Forty local students, decked out in red and white striped hats, listened as First Lady Michelle Obama read Oh, the Things You Can Do That Are Good For You, a new Dr. Seuss book that focuses on healthy habits. The reading became interactive as YMCA volunteers and Mrs. Obama, led exercises from the book. Students hopped, jogged, and limboed, learning why its important to stay active and how reading can be fun!
The “Let’s Move! Let’s Read!” initiative launched in 2010 by the Department of Education in conjunction with the Corporation for National and Community Service. The initiative aims to enhance healthy lifestyles in young students by preventing the summer reading backslide and generating awareness for childhood obesity.
As one of the local AmeriCorps volunteers enlisted to help out at the event, I was thrilled to represent Reading Partners at the White House.
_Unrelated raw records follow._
Definition img_world : world := init_world DEFAULT_SETTINGS img_files [] [].

Lemma processImages_uploads_local_witness :
  @processImages cdn_uploader "![a](img/x.png)" img_note img_world
  = (Ok ("![a](https://cdn/x.png)", [("img/x.png", "https://cdn/x.png")]), img_world).
Proof. exact (@processImages_uploads_local cdn_uploader img_world img_world eq_refl eq_refl). Defined.

(** ** Every occurrence is uploaded *)

(** An uploader whose calls are counted by [tick] (any measure of the
    world that each call raises by one and the console leaves alone) and
    which does not change the vault. *)
Section EachOccurrence.
Context `{Uploader}.
Variable tick : world -> nat.
Hypothesis tick_upload : forall f w, tick (snd (uploadBinary f w)) = S (tick w).
Hypothesis files_upload : forall f w, w_files (snd (uploadBinary f w)) = w_files w.
Hypothesis tick_console : forall c w, tick (set_console c w) = tick w.

(** One upload never throws, counts once and leaves the vault. *)
Lemma upload_one_run f p mapping w :
  exists mapping' w', upload_one f p mapping w = (Ok mapping', w') /\
    tick w' = S (tick w) /\ w_files w' = w_files w.
Proof.
  unfold upload_one, catch, bind. pose proof (tick_upload f w) as Ht. pose proof (files_upload f w) as Hf.
  destruct (uploadBinary f w) as [[url|e] w1]; cbn in Ht, Hf.
  - do 2 eexists. split; [reflexivity|]. split; assumption.
  - destruct (debug_run [JStr "图片上传失败"; JStr p; JStr e] w1) as [c ->].
    do 2 eexists. split; [reflexivity|]. cbn. rewrite tick_console. split; [exact Ht|exact Hf].
Qed.
(* ===== verification/Session.v ===== *)
(** * The plugin with its open dialogs: [PublishModal] instances as state

    Lifecycle.v treats a publish from the dialog as an event carrying any
    file, editor and fields.  Here the dialogs are state: a session is the
    world and the list of open dialogs.  A host event runs its handler and
    adds the dialog the handler opened ([openPublishModal], lines 476-479);
    a dialog event edits one dialog's fields, refreshes the categories,
    publishes (lines 1095-1111, closing the dialog when the publish
    returns) or closes it.  The editor a dialog was opened with is read
    again when its publish button is clicked; the text it then shows comes
    with the event.

    [dialog_session_publish] follows one dialog from the command that
    opens it, through an edit of its title, to its publish button: which
    dialog opens and with what, which one an edit changes, what the button
    publishes, and that the dialog closes afterwards. *)

From stdpp Require Import gmap.
From S2P Require Import Prelude JsString Regex RegexParse JsValue Escape Frontmatter World Http Metadata Images Persist Publish Pipeline Settings Modal Plugin Lifecycle.

Open Scope js_scope.
Open Scope plugin_scope.

Inductive dialog_event :=
| DlgEdit (e : modal_edit)     (** an input's [onChange] (lines 1057-1093) *)
| DlgRefresh                   (** the refresh button (lines 1070-1081) *)
| DlgPublish (text_now : jstr) (** the publish button; the editor's text at the click *)
| DlgClose.                    (** the dialog is dismissed *)

Record session := Session { ss_world : world; ss_dialogs : list dialog }.

Inductive session_event :=
| SHost (ev : event)
| SDialog (i : nat) (de : dialog_event).

(** The two events of [event] that only an open dialog produces. *)
Definition is_dialog_event (ev : event) : bool :=
  match ev with EvModalPublish _ _ _ | EvModalRefresh => true | _ => false end.

Definition set_fields (d : dialog) (m : modal_state) : dialog := Dialog (dl_file d) (dl_editor d) m.

(** The dialog's editor as the host shows it at the publish click. *)
Definition editor_now (d : dialog) (text_now : jstr) : option editor :=
  option_map (fun e => Editor text_now (ed_selection e)) (dl_editor d).

Definition opened (r : outcome (option dialog)) : list dialog :=
  match r with Ok (Some d) => [d] | _ => [] end.

Definition session_handle (se : session_event) (s : session) : session :=
  match se with
  | SHost ev =>
    if is_dialog_event ev then s
    else let r := handle ev (ss_world s) in Session (snd r) (ss_dialogs s ++ opened (fst r))
  | SDialog i de =>
    match ss_dialogs s !! i with
    | None => s
    | Some d =>
      match de with
      | DlgEdit e => Session (ss_world s) (<[i := set_fields d (apply_modal_edit e (dl_fields d))]> (ss_dialogs s))
      | DlgRefresh => Session (snd (handle EvModalRefresh (ss_world s))) (ss_dialogs s)
      | DlgPublish t =>
        let r := handle (EvModalPublish (dl_file d) (editor_now d t) (dl_fields d)) (ss_world s) in
        Session (snd r) (match fst r with Ok _ => delete i (ss_dialogs s) | Throw _ => ss_dialogs s end)
      | DlgClose => Session (ss_world s) (delete i (ss_dialogs s))
      end
    end
  end.

(** ** A custom publish through its dialog *)

(** C14: The command "custom publish" on an active Markdown view opens
    one dialog, bound to the view's file and editor, with its inputs
    filled from the editor's text, the cached front matter and the
    settings, and adds it after the dialogs already open.  An edit of its
    title input changes that dialog only.  Its publish button then
    publishes the file with the text the editor shows at the click, as a
    non-draft, with the dialog's fields as they were edited; and, since
    [publishCore] reports its failures itself and returns, the dialog is
    closed, leaving the other dialogs open. *)
Theorem dialog_session_publish s u f e title tnow :
  active_file u = Some f -> active_editor u = Some e ->
  let k := length (ss_dialogs s) in
  let s1 := session_handle (SHost (EvCommand u CmdPublishCustom)) s in
  let s2 := session_handle (SDialog k (DlgEdit (EdTitle title))) s1 in
  let s3 := session_handle (SDialog k (DlgPublish tnow)) s2 in
  let w1 := add_notice "打开自定义发布窗口…" (ss_world s) in
  let m := apply_modal_edit (EdTitle title)
             (modal_init (w_settings w1) (ed_value e) f (frontmatter_of (file_cache f w1))) in
  ss_world s1 = w1 /\ ss_world s2 = w1 /\
  ss_dialogs s2 = ss_dialogs s ++ [Dialog f (Some e) m] /\
  ss_world s3 = snd (publishCore f tnow false (modal_overrides m) w1) /\
  ss_dialogs s3 = ss_dialogs s.
Proof.
  unfold active_file, active_editor. intros Hf He. cbv zeta.
  destruct u as [[[[f'|] ed']|] l r]; cbn in Hf, He; try discriminate.
  injection Hf as <-. subst ed'. destruct s as [w ds].
  cbn [session_handle is_dialog_event negb handle run_command ss_world ss_dialogs].
  unfold bind at 1, gets. cbn -[modal_init apply_modal_edit publishCore add_notice file_cache].
  rewrite list_lookup_middle by reflexivity. cbn -[modal_init apply_modal_edit publishCore add_notice file_cache].
  rewrite insert_app_r_alt, Nat.sub_diag by lia. cbn [insert list_insert].
  rewrite list_lookup_middle by reflexivity. cbn -[modal_init apply_modal_edit publishCore add_notice file_cache].
  unfold modal_publish. cbv beta iota delta [bind ret].
  lazymatch goal with |- context [publishCore ?a ?b ?c ?d ?w0] =>
    pose proof (publishCore_ok a b c d w0) as Hok; destruct (publishCore a b c d w0) as [o w2]; cbn in Hok; subst o end.
  cbn [fst snd ss_world ss_dialogs]. rewrite delete_middle, app_nil_r.
  repeat split.
Qed.

(** ** Witness *)

Definition dialog_note : tfile := mk_tfile "notes/a.md".
Definition dialog_ui : ui := UI (Some (MdView (Some dialog_note) (Some (Editor "# Draft" [])))) [] true.

Lemma dialog_session_publish_witness :
  let s := Session (snd (onload start_world)) [] in
  let e := Editor "# Draft" [] in
  active_file dialog_ui = Some dialog_note /\ active_editor dialog_ui = Some e /\
  (let k := length (ss_dialogs s) in
   let s1 := session_handle (SHost (EvCommand dialog_ui CmdPublishCustom)) s in
   let s2 := session_handle (SDialog k (DlgEdit (EdTitle "Retitled"))) s1 in
   let s3 := session_handle (SDialog k (DlgPublish "# Final")) s2 in
   let w1 := add_notice "打开自定义发布窗口…" (ss_world s) in
   let m := apply_modal_edit (EdTitle "Retitled")
              (modal_init (w_settings w1) (ed_value e) dialog_note (frontmatter_of (file_cache dialog_note w1))) in
   ss_world s1 = w1 /\ ss_world s2 = w1 /\
   ss_dialogs s2 = ss_dialogs s ++ [Dialog dialog_note (Some e) m] /\
   ss_world s3 = snd (publishCore dialog_note "# Final" false (modal_overrides m) w1) /\
   ss_dialogs s3 = ss_dialogs s).
Proof.
  cbv zeta. split; [reflexivity|]. split; [reflexivity|].
  exact (dialog_session_publish (Session (snd (onload start_world)) []) dialog_ui dialog_note
           (Editor "# Draft" []) "Retitled" "# Final" eq_refl eq_refl).
Defined.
I was joined by Bryce King, a fellow AmeriCorps compatriot serving with Playworks. We had a great time seeing how our two worlds of reading and playing could blend together for the benefit of students.
When it comes to reading, on average, children from low-income families lose nearly three months of grade-level equivalency during the summer months each year.
During the event I also learned that over the past three decades, childhood obesity rates in America have tripled.
While both obesity and literacy rates disproportionately affect low-income students, “Let’s Move! Let’s Read” is an invaluable initiative for all kids. Students need to be keeping their mind and body active whether in school, at home, in the reading center, or on the playground.
Some of our Reading Partners students from Drew and Seaton Elementary Schools were invited to participate at the White House event too. As I looked out at their wide-eyes and large grins, I couldn’t help but feel the message was reaching them. One of our students even recapped the events and exercises from the event with his tutor during their session the following Monday.